Średnie wynagrodzenie w lutym 2023 r. wyniosło 7065 zł brutto, czyli 5146 zł na rękę. Z kolei średnia cena opakowania jaj w sklepie kształtuje się obecnie na poziomie 9,32 zł. Wyliczenia serwisu wskazują, że realnie płace spadły o 23 proc. rdr.
I właśnie o tyle mniej jaj przeciętny Polak może kupić w marcu 2023 r. w porównaniu do marca 2022 r. Średnia krajowa pozwala na zakup 5552 sztuk jaj. Przed rokiem mogliśmy sobie pozwolić na 7139 sztuk.
W ciągu ostatnich lat najlepsza relacja jaj do średniego wynagrodzenia była w sierpniu 2019 r. Wówczas za przeciętną pensję można było ich kupić 10 tys. sztuk.
Dziennikarze portalu porównali też statystyki za rządów Zjednoczonej Prawicy i PO–PSL. Średnia miesięczna liczba jaj, którą można było kupić w ciągu ostatnich ośmiu lat to 8278. Za czasów poprzedniej władzy wyniki są gorsze (7482 sztuki jaj).
Eksperci szacują, że w tym roku statystyczny Polak wyda na Wielkanoc o 25 proc. więcej niż w 2022 r. Jaja, symbol świąt, drożeją już od kilku miesięcy. Obecnie trudno znaleźć jaja w cenie niższej niż 1 zł za sztukę. Dla przykładu w Carrefourze świeże jaja z wolnego wybiegu kosztują 1,17 zł za sztukę.
– Już wiemy, że nie będzie lepiej. Nie ma już jajek na poziomie kilkudziesięciu groszy – ostrzegał w styczniu w rozmowie z INNPoland.pl Janusz Piechociński, były wicepremier i minister gospodarki. Dlaczego jaja podrożały? Rynek jest zaburzony z powodu wojny w Ukrainie, która przełożyła się na wzrost kosztów energii i produkcji. Rosną przede wszystkim ceny pasz.
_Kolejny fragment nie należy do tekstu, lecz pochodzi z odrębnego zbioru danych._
(* ===== verification/PyTime.v ===== *)
(** The part of [datetime] that the storage paths use: the proleptic Gregorian calendar,
    [datetime.fromtimestamp(seconds, tz=UTC)] for whole seconds, and
    [datetime(year, month, day, hour, tzinfo=UTC).timestamp()].  The algorithms are those
    of the standard library. *)
From S2P Require Import Prelude PyDecimal PyText.

(** ** Ordinals *)
Definition is_leap (year : Z) : bool :=
  (year mod 4 =? 0) && (negb (year mod 100 =? 0) || (year mod 400 =? 0)).
Definition DAYS_BEFORE_MONTH : list Z := [0; 31; 59; 90; 120; 151; 181; 212; 243; 273; 304; 334].
Definition DAYS_IN_MONTH : list Z := [31; 28; 31; 30; 31; 30; 31; 31; 30; 31; 30; 31].
Definition nth_month (l : list Z) (month : Z) : Z := nth (Z.to_nat (month - 1)) l 0.

Definition days_before_year (year : Z) : Z :=
  let y := year - 1 in y * 365 + y / 4 - y / 100 + y / 400.
Definition days_in_month (year month : Z) : Z :=
  if (month =? 2) && is_leap year then 29 else nth_month DAYS_IN_MONTH month.
Definition days_before_month (year month : Z) : Z :=
  nth_month DAYS_BEFORE_MONTH month + Z.b2z ((2 <? month) && is_leap year).

(** [_ymd2ord] and [_ord2ymd] *)
Definition ymd2ord (year month day : Z) : Z := days_before_year year + days_before_month year month + day.

Definition month_of (year : Z) (n : Z) : Z * Z :=
  let month := (n + 50) / 32 in
  let preceding := days_before_month year month in
  if n <? preceding
  then let month := month - 1 in (month, n - days_before_month year month + 1)
  else (month, n - preceding + 1).
Definition ord2ymd (n : Z) : Z * Z * Z :=
  let n := n - 1 in
  let n400 := n / 146097 in let n := n mod 146097 in
  let n100 := n / 36524 in let n := n mod 36524 in
  let n4 := n / 1461 in let n := n mod 1461 in
  let n1 := n / 365 in let n := n mod 365 in
  let year := n400 * 400 + 1 + n100 * 100 + n4 * 4 + n1 in
  if (n1 =? 4) || (n100 =? 4) then (year - 1, 12, 31)
  else let '(month, day) := month_of year n in (year, month, day).

(** ** Hours of UTC *)
Record Hour : Type := { h_year : Z; h_month : Z; h_day : Z; h_hour : Z }.
#[export] Instance Hour_eq_dec : EqDecision Hour.
Proof. solve_decision. Defined.

(** 1970-01-01 *)
Definition EPOCH : Z := 719163.
Definition SECONDS_PER_DAY : Z := 86400.
(** 9999-12-31 *)
Definition MAX_ORDINAL : Z := 3652059.

(** [datetime.fromtimestamp(seconds, tz=UTC)], to the hour; [None] is an error for a time
    outside the years 1 to 9999. *)
Definition fromtimestamp (seconds : Z) : option Hour :=
  let ordinal := seconds / SECONDS_PER_DAY + EPOCH in
  if (1 <=? ordinal) && (ordinal <=? MAX_ORDINAL) then
    let '(y, m, d) := ord2ymd ordinal in
    Some {| h_year := y; h_month := m; h_day := d; h_hour := seconds mod SECONDS_PER_DAY / 3600 |}
  else None.

(** [datetime(year, month, day, hour, tzinfo=UTC)]; [None] is [ValueError]. *)
Definition datetime_utc (year month day hour : Z) : option Hour :=
  if (1 <=? year) && (year <=? 9999) && (1 <=? month) && (month <=? 12) && (1 <=? day)
     && (day <=? days_in_month year month) && (0 <=? hour) && (hour <=? 23)
  then Some {| h_year := year; h_month := month; h_day := day; h_hour := hour |} else None.
(** [int(hour.timestamp())] *)
Definition timestamp (h : Hour) : Z :=
  (ymd2ord (h_year h) (h_month h) (h_day h) - EPOCH) * SECONDS_PER_DAY + h_hour h * 3600.

(** ** The calendar is a bijection *)
Lemma year_shift a y : days_before_year (400 * a + y) = 146097 * a + days_before_year y /\ is_leap (400 * a + y) = is_leap y.
Proof.
  split.
  - unfold days_before_year. cbv zeta.
    replace ((400 * a + y - 1) / 4) with ((y - 1) / 4 + 100 * a) by (rewrite <- Z.div_add by lia; f_equal; lia).
    replace ((400 * a + y - 1) / 100) with ((y - 1) / 100 + 4 * a) by (rewrite <- Z.div_add by lia; f_equal; lia).
    replace ((400 * a + y - 1) / 400) with ((y - 1) / 400 + a) by (rewrite <- Z.div_add by lia; f_equal; lia). lia.
  - unfold is_leap. replace (400 * a + y) with (y + (100 * a) * 4) by lia. rewrite Z.mod_add by lia.
    replace (y + 100 * a * 4) with (y + (4 * a) * 100) by lia. rewrite Z.mod_add by lia.
    replace (y + 4 * a * 100) with (y + a * 400) by lia. by rewrite Z.mod_add by lia.
Qed.

(** The last of a sequence of quotients may be one too many, on the last day. *)
Definition quotients_ok (b c d : Z) : bool :=
  let y := 1 + b * 100 + c * 4 + d in
  (days_before_year y =? b * 36524 + c * 1461 + d * 365)
  && eqb (is_leap y) ((d =? 3) && (negb (c =? 24) || (b =? 3))).
Lemma quotients b c d : 0 <= b <= 3 -> 0 <= c <= 24 -> 0 <= d <= 3 -> quotients_ok b c d = true.
Proof.
  intros Hb Hc Hd.
  assert (Hall : forallb (fun b => forallb (fun c => forallb (quotients_ok b c) (seqZ 0 4)) (seqZ 0 25)) (seqZ 0 4) = true)
    by (vm_compute; reflexivity).
  rewrite forallb_forall in Hall. specialize (Hall b ltac:(apply list_elem_of_In, elem_of_seqZ; lia)).
  rewrite forallb_forall in Hall. specialize (Hall c ltac:(apply list_elem_of_In, elem_of_seqZ; lia)).
  rewrite forallb_forall in Hall. apply Hall, list_elem_of_In, elem_of_seqZ. lia.
Qed.

(** The days of a year; only whether it is a leap year matters. *)
Definition fields_ok (y m d : Z) : bool := (1 <=? m) && (m <=? 12) && (1 <=? d) && (d <=? days_in_month y m).
Definition day_ok (y n : Z) : bool :=
  let '(m, d) := month_of y n in fields_ok y m d && (days_before_month y m + d =? n + 1).
Lemma days_leap y y' n : is_leap y = is_leap y' -> day_ok y n = day_ok y' n.
Proof.
  intros H. unfold day_ok, month_of, fields_ok, days_in_month, days_before_month. by rewrite H.
Qed.
Lemma days_ok y n : 0 <= n < 365 + Z.b2z (is_leap y) -> day_ok y n = true.
Proof.
  intros Hn. assert (Hall : forallb (day_ok 1) (seqZ 0 365) && forallb (day_ok 4) (seqZ 0 366) = true) by (vm_compute; reflexivity).
  apply andb_true_iff in Hall as [H1 H4]. rewrite forallb_forall in H1, H4. destruct (is_leap y) eqn:E; cbn in Hn.
  - rewrite (days_leap y 4) by done. apply H4, list_elem_of_In, elem_of_seqZ. lia.
  - rewrite (days_leap y 1) by done. apply H1, list_elem_of_In, elem_of_seqZ. lia.
Qed.

Lemma ord2ymd_spec n : 1 <= n -> let '(y, m, d) := ord2ymd n in ymd2ord y m d = n /\ fields_ok y m d = true /\ 1 <= y.
Proof.
  intros Hn. unfold ord2ymd. cbv zeta. set (k := n - 1). pose proof (Z.div_mod k 146097 ltac:(lia)) as E1.
  pose proof (Z.mod_pos_bound k 146097 ltac:(lia)) as B1. set (a := k / 146097) in *. set (k1 := k mod 146097) in *.
  pose proof (Z.div_mod k1 36524 ltac:(lia)) as E2. pose proof (Z.mod_pos_bound k1 36524 ltac:(lia)) as B2.
  set (b := k1 / 36524) in *. set (k2 := k1 mod 36524) in *.
  pose proof (Z.div_mod k2 1461 ltac:(lia)) as E3. pose proof (Z.mod_pos_bound k2 1461 ltac:(lia)) as B3.
  set (c := k2 / 1461) in *. set (k3 := k2 mod 1461) in *.
  pose proof (Z.div_mod k3 365 ltac:(lia)) as E4. pose proof (Z.mod_pos_bound k3 365 ltac:(lia)) as B4.
  set (d := k3 / 365) in *. set (r := k3 mod 365) in *.
  assert (Ha : 0 <= a) by (apply Z.div_pos; lia). assert (0 <= b <= 4 /\ 0 <= c <= 24 /\ 0 <= d <= 4) as (Hb & Hc & Hd) by lia.
  clearbody a b c d r k1 k2 k3.
  replace (a * 400 + 1 + b * 100 + c * 4 + d) with (400 * a + (1 + b * 100 + c * 4 + d)) by lia.
  destruct ((d =? 4) || (b =? 4)) eqn:Elast.
  - assert (Hlast : d = 4 /\ b <= 3 /\ r = 0 \/ b = 4 /\ c = 0 /\ d = 0 /\ r = 0) by (apply orb_true_iff in Elast as [?%Z.eqb_eq|?%Z.eqb_eq]; lia).
    set (y := 400 * a + (1 + b * 100 + c * 4 + d) - 1).
    assert (Hy : days_before_year y + 365 = k /\ is_leap y = true /\ 1 <= y).
    { destruct Hlast as [(-> & Hb3 & ->)|(-> & -> & -> & ->)].
      - pose proof (quotients b c 3 ltac:(lia) ltac:(lia) ltac:(lia)) as Hq. apply andb_true_iff in Hq as [Hq%Z.eqb_eq Hl%eqb_prop].
        destruct (year_shift a (1 + b * 100 + c * 4 + 3)) as [Hs Hs']. unfold y.
        replace (400 * a + (1 + b * 100 + c * 4 + 4) - 1) with (400 * a + (1 + b * 100 + c * 4 + 3)) by lia. rewrite Hs, Hs', Hl, Hq.
        split_and!; [lia| |lia]. destruct (Z.eqb_spec c 24); [|done]. destruct (Z.eqb_spec b 3); [done|lia].
      - pose proof (quotients 3 24 3 ltac:(lia) ltac:(lia) ltac:(lia)) as Hq. apply andb_true_iff in Hq as [Hq%Z.eqb_eq Hl%eqb_prop].
        destruct (year_shift a (1 + 3 * 100 + 24 * 4 + 3)) as [Hs Hs']. unfold y.
        replace (400 * a + (1 + 4 * 100 + 0 * 4 + 0) - 1) with (400 * a + (1 + 3 * 100 + 24 * 4 + 3)) by lia. rewrite Hs, Hs', Hl, Hq.
        split_and!; [lia|done|lia]. }
    destruct Hy as (Hy & Hl & Hpos). split_and!; [|done|done]. unfold ymd2ord, days_before_month. rewrite Hl.
    change (nth_month DAYS_BEFORE_MONTH 12) with 334. cbn [Z.b2z Z.ltb Z.compare Pos.compare Pos.compare_cont andb]. lia.
  - apply orb_false_iff in Elast as [Ed%Z.eqb_neq Eb%Z.eqb_neq].
    pose proof (quotients b c d ltac:(lia) ltac:(lia) ltac:(lia)) as Hq. apply andb_true_iff in Hq as [Hq%Z.eqb_eq Hl%eqb_prop].
    destruct (year_shift a (1 + b * 100 + c * 4 + d)) as [Hs Hs']. set (y := 400 * a + (1 + b * 100 + c * 4 + d)) in *.
    pose proof (days_ok y r ltac:(destruct (is_leap y); cbn; lia)) as Hday. unfold day_ok in Hday.
    destruct (month_of y r) as [m day]. apply andb_true_iff in Hday as [Hf Hday%Z.eqb_eq].
    split_and!; [unfold ymd2ord; rewrite Hs, Hq; lia|done|lia].
Qed.

(** The fields of a time name the start of its hour. *)
Lemma timestamp_of_hour seconds h : fromtimestamp seconds = Some h -> timestamp h = seconds / 3600 * 3600.
Proof.
  unfold fromtimestamp. destruct (_ && _) eqn:Eb; [|done]. bool_prop.
  pose proof (ord2ymd_spec (seconds / SECONDS_PER_DAY + EPOCH) ltac:(lia)) as Hspec.
  destruct (ord2ymd _) as [[y m] d]. destruct Hspec as (Ho & _ & _). intros [= <-]. unfold timestamp. cbn [h_year h_month h_day h_hour].
  rewrite Ho. unfold SECONDS_PER_DAY in *. pose proof (Z.div_mod seconds 86400 ltac:(lia)). pose proof (Z.mod_pos_bound seconds 86400 ltac:(lia)).
  replace (seconds / 3600) with (24 * (seconds / 86400) + seconds mod 86400 / 3600); [lia|].
  apply Z.div_unique with (seconds mod 86400 mod 3600); pose proof (Z.mod_pos_bound (seconds mod 86400) 3600 ltac:(lia)); [lia|].
  pose proof (Z.div_mod (seconds mod 86400) 3600 ltac:(lia)). lia.
Qed.

Lemma month_day_bound y m d : fields_ok y m d = true -> 1 <= days_before_month y m + d <= 366 /\ d <= 31.
Proof.
  unfold fields_ok, days_in_month, days_before_month. intros H. bool_prop.
  assert (Hm : m = 1 \/ m = 2 \/ m = 3 \/ m = 4 \/ m = 5 \/ m = 6 \/ m = 7 \/ m = 8 \/ m = 9 \/ m = 10 \/ m = 11 \/ m = 12) by lia.
  generalize dependent (is_leap y). intros leap Hd. destruct_or! Hm; subst m;
    repeat match goal with
    | |- context [nth_month ?l ?k] => let v := eval vm_compute in (nth_month l k) in change (nth_month l k) with v
    | H : context [nth_month ?l ?k] |- _ => let v := eval vm_compute in (nth_month l k) in change (nth_month l k) with v in H
    end; destruct leap; cbn in *; lia.
Qed.

Lemma hour_bounds seconds h : fromtimestamp seconds = Some h -> 0 <= seconds ->
  datetime_utc (h_year h) (h_month h) (h_day h) (h_hour h) = Some h /\ 1000 <= h_year h <= 9999 /\ 1 <= h_month h <= 12 /\
  1 <= h_day h <= 31 /\ 0 <= h_hour h <= 23.
Proof.
  unfold fromtimestamp. destruct (_ && _) eqn:Eb; [|done]. bool_prop.
  pose proof (ord2ymd_spec (seconds / SECONDS_PER_DAY + EPOCH) ltac:(lia)) as Hspec.
  destruct (ord2ymd _) as [[y m] d]. destruct Hspec as (Ho & Hf & Hy). intros [= <-] Hpos. cbn [h_year h_month h_day h_hour].
  pose proof (month_day_bound y m d Hf) as [Hb Hd]. unfold ymd2ord in Ho.
  assert (Hyear : 1000 <= y <= 9999).
  { assert (Hsec : 0 <= seconds / SECONDS_PER_DAY) by (apply Z.div_pos; unfold SECONDS_PER_DAY; lia).
    unfold EPOCH, MAX_ORDINAL, days_before_year in *. cbv zeta in *. Z.div_mod_to_equations. lia. }
  unfold fields_ok in Hf. bool_prop. unfold SECONDS_PER_DAY.
  assert (Hh : 0 <= seconds mod 86400 / 3600 <= 23) by (Z.div_mod_to_equations; lia).
  unfold datetime_utc. rewrite !(proj2 (Z.leb_le _ _)) by lia. cbn [andb]. split_and!; try done; lia.
Qed.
Poza tym pojawiły się też zagrożenia naturalne. – Rynek jajczarski został zaburzony również z powodu czynnika biologicznego. W Europie szaleje grypa ptaków. Przepisy, które mają hamować rozprzestrzenienie choroby, sprawiają, że stada są likwidowane i nagle zaczyna brakować jaj w danej okolicy. To jest rzecz przejściowa, z którą się uporamy – tłumaczył nam Andrzej Danielak, Prezes Zarządu Głównego Polskiego Związku Zrzeszeń Hodowców i Producentów Drobiu (PZZHiPD).
Nie tylko jaja drożeją. Z najnowszego szybkiego szacunku Głównego Urzędu Statystycznego (GUS) wynika, że w marcu 2023 r. żywność i napoje bezalkoholowe były droższe o prawie jedną czwartą niż w tym samym miesiącu w 2022 r. (+24 proc.).
– Dla mnie niezwykle ważne jest to, aby skończył się ten łańcuch finansowego nieszczęścia. Jestem absolutnie przekonany, że w połowie kadencji, jeżeli opozycja zdobędzie władzę, Polska nie będzie wśród trzech najgorszych państw europejskich, jeżeli chodzi o drożyznę, ale wśród 4-5 najlepszych – obiecał Tusk na spotkaniu w Chełmnie.